===== RECORDS
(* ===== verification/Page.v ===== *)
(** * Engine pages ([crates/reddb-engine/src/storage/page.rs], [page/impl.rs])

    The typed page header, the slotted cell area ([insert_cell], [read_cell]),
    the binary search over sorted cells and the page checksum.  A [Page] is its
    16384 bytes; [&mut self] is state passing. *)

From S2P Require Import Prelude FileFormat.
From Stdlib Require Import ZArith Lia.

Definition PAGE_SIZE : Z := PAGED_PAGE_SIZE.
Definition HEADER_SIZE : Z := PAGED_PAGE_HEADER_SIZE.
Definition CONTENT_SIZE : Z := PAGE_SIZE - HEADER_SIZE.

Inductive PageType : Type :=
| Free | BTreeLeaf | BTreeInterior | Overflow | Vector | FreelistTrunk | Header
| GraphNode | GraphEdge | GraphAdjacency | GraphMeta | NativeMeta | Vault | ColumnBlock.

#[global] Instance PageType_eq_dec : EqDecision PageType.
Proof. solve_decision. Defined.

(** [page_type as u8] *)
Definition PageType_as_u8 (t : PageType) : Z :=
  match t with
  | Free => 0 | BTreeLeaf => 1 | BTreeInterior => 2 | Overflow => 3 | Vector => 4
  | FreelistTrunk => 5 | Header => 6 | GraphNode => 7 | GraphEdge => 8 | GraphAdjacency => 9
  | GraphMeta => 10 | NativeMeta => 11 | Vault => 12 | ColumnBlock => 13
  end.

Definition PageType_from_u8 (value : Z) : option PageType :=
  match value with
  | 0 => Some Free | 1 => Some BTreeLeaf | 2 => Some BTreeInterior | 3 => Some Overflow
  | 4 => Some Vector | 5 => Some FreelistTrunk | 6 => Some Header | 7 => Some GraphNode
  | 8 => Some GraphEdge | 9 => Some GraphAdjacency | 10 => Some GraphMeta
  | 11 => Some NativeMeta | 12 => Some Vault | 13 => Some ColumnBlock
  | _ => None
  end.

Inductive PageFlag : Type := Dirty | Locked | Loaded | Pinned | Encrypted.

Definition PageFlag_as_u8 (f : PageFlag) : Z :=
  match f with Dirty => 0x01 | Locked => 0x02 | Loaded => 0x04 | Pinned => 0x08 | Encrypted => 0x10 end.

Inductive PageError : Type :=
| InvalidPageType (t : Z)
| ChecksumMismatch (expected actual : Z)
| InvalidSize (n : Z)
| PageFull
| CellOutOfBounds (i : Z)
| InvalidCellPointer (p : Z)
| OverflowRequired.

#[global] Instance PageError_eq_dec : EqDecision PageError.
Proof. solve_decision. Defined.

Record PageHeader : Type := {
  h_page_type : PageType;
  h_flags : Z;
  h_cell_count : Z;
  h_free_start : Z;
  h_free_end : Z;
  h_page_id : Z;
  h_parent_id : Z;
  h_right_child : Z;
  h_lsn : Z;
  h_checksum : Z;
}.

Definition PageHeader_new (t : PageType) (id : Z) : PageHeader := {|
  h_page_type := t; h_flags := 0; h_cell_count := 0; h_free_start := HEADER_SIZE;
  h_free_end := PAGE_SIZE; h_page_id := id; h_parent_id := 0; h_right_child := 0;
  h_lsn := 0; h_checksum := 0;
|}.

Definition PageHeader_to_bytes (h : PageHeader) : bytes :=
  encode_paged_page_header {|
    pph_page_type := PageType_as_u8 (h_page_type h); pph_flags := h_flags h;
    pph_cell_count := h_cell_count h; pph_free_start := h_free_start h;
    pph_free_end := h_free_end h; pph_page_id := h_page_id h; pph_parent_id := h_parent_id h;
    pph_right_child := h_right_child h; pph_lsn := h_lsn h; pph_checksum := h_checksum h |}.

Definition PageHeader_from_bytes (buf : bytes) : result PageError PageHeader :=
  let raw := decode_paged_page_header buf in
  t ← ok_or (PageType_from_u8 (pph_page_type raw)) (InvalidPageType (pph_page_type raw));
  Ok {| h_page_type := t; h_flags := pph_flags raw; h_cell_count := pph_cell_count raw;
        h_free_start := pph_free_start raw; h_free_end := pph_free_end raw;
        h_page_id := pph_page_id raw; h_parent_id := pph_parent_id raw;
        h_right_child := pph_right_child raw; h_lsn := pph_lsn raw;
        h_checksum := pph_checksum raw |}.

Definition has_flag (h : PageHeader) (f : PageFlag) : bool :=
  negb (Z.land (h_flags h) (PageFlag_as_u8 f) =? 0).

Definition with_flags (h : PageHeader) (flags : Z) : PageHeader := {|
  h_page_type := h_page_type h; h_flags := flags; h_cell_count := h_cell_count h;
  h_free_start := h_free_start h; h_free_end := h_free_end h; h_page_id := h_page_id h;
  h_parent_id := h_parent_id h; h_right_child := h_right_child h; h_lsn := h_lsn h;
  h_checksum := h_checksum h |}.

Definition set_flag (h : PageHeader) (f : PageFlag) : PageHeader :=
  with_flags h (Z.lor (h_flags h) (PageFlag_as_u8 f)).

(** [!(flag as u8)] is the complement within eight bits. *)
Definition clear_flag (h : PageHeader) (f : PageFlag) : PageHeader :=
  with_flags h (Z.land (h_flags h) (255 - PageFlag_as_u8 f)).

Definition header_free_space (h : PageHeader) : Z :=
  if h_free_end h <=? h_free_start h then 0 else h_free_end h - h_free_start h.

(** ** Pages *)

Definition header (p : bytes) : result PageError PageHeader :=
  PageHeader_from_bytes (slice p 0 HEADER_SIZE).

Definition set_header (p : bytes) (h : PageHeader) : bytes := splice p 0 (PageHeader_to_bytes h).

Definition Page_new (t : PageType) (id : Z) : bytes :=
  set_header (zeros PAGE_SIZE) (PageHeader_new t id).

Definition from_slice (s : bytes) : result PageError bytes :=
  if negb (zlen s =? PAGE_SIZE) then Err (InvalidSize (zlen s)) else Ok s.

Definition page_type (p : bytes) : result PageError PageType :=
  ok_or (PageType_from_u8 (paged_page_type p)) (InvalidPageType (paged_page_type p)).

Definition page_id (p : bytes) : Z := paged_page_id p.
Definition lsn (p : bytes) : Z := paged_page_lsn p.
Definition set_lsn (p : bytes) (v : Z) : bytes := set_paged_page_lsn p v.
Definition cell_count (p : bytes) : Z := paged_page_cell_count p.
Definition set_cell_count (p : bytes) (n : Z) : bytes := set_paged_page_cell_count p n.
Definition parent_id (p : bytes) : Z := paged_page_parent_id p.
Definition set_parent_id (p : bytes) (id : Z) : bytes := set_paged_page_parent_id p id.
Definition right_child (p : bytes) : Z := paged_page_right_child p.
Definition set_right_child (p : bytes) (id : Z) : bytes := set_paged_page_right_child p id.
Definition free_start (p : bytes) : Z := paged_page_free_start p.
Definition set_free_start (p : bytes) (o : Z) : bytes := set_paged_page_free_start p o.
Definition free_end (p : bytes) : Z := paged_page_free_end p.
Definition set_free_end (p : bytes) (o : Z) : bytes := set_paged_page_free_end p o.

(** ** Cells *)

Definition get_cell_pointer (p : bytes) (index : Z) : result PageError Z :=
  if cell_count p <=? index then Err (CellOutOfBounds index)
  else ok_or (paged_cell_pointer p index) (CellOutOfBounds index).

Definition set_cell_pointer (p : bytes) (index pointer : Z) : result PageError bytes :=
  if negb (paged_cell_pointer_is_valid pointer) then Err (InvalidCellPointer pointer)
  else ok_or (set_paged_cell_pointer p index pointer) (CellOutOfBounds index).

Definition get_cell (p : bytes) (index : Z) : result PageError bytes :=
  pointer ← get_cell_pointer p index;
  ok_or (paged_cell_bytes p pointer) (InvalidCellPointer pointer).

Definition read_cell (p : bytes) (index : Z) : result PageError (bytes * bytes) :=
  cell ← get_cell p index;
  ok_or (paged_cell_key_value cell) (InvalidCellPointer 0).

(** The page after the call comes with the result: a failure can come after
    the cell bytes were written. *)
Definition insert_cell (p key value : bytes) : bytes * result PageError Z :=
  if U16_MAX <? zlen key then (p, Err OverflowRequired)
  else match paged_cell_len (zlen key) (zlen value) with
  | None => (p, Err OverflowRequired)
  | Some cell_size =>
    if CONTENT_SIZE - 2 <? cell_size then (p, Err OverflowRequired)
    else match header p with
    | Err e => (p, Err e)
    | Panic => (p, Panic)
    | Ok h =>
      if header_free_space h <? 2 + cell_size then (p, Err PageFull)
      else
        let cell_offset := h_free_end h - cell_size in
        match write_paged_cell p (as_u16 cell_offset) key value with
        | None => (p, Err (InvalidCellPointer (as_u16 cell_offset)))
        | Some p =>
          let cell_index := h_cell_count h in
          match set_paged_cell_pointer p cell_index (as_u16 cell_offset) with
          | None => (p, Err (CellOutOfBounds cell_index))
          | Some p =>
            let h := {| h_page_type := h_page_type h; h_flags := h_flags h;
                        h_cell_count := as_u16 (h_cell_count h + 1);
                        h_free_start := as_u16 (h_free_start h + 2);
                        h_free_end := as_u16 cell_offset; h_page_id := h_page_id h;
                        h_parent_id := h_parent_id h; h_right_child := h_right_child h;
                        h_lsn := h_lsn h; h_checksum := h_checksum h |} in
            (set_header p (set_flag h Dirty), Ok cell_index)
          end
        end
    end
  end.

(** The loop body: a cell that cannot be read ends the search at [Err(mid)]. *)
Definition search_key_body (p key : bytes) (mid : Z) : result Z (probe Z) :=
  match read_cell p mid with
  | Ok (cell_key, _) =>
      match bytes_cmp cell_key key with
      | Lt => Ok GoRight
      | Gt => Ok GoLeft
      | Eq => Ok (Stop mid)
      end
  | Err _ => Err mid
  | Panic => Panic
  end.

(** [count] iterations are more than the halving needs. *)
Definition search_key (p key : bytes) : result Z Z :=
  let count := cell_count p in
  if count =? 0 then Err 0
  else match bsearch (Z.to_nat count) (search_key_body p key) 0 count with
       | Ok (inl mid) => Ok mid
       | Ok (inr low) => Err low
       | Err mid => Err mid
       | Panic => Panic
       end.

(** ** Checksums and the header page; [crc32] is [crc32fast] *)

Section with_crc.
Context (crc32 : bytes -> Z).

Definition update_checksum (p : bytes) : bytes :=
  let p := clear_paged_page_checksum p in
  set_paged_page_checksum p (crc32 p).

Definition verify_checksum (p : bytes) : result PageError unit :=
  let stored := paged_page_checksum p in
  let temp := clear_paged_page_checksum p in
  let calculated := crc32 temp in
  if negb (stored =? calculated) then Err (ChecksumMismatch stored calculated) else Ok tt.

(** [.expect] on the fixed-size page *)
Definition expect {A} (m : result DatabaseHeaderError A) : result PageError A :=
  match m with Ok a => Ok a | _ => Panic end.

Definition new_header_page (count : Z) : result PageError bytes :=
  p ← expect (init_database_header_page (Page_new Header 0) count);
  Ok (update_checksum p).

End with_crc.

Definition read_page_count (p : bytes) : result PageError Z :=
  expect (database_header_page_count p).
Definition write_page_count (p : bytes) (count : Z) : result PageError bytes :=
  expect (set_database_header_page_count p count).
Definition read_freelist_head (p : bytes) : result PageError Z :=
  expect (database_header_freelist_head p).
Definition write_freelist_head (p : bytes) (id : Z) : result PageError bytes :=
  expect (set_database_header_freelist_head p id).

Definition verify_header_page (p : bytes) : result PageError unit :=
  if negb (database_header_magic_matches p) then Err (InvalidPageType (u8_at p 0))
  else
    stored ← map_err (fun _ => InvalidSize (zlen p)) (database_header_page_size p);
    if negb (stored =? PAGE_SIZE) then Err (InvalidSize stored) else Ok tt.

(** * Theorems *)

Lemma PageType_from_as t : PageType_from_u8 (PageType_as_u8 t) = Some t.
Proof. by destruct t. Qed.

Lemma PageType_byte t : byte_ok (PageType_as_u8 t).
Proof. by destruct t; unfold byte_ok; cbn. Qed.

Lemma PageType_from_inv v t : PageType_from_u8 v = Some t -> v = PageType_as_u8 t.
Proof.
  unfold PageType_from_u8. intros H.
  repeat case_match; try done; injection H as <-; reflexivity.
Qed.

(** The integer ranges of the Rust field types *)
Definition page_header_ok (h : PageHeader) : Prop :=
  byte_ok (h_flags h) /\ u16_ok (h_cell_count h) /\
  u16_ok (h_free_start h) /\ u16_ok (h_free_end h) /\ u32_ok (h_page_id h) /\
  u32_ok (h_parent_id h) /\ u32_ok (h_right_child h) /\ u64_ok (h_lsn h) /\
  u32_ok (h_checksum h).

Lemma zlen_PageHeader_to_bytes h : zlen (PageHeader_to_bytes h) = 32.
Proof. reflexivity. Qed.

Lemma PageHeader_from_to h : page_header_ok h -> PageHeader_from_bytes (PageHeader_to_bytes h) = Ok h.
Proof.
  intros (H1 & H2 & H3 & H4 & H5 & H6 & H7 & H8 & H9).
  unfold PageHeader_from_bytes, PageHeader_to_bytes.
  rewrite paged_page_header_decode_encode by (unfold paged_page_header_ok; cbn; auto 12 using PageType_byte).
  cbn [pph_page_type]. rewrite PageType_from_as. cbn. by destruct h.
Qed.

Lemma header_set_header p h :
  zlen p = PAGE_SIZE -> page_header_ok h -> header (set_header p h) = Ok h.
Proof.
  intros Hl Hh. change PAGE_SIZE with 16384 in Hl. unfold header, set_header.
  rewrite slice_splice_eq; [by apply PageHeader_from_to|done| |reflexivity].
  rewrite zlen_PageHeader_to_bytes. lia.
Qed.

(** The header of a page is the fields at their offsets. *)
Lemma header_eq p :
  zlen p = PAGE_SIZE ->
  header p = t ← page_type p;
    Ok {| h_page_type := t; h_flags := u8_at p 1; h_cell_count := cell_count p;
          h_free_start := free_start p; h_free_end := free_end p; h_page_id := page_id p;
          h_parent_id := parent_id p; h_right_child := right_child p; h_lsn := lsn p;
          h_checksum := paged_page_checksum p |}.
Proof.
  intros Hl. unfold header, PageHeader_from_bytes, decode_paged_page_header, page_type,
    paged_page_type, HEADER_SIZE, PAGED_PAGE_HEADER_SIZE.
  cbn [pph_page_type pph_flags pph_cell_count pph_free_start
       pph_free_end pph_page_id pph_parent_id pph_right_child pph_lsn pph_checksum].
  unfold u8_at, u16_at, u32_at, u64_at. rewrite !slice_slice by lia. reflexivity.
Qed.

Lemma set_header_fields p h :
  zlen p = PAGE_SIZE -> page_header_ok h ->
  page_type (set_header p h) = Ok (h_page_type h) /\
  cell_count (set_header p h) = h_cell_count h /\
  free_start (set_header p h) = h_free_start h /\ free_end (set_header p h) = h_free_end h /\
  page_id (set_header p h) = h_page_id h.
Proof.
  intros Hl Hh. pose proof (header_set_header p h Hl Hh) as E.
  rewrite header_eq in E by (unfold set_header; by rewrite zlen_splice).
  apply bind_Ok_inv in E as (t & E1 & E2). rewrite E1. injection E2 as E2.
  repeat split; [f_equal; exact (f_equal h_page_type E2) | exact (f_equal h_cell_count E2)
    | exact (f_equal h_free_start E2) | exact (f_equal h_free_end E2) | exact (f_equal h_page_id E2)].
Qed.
==========
# EXERCISE REQUIREMENTS
Filter the lines above, keeping and copying those that contain "apply".

# ANSWER TO THIS EXERCISE
  rewrite slice_splice_eq; [by apply PageHeader_from_to|done| |reflexivity].
  apply bind_Ok_inv in E as (t & E1 & E2). rewrite E1. injection E2 as E2.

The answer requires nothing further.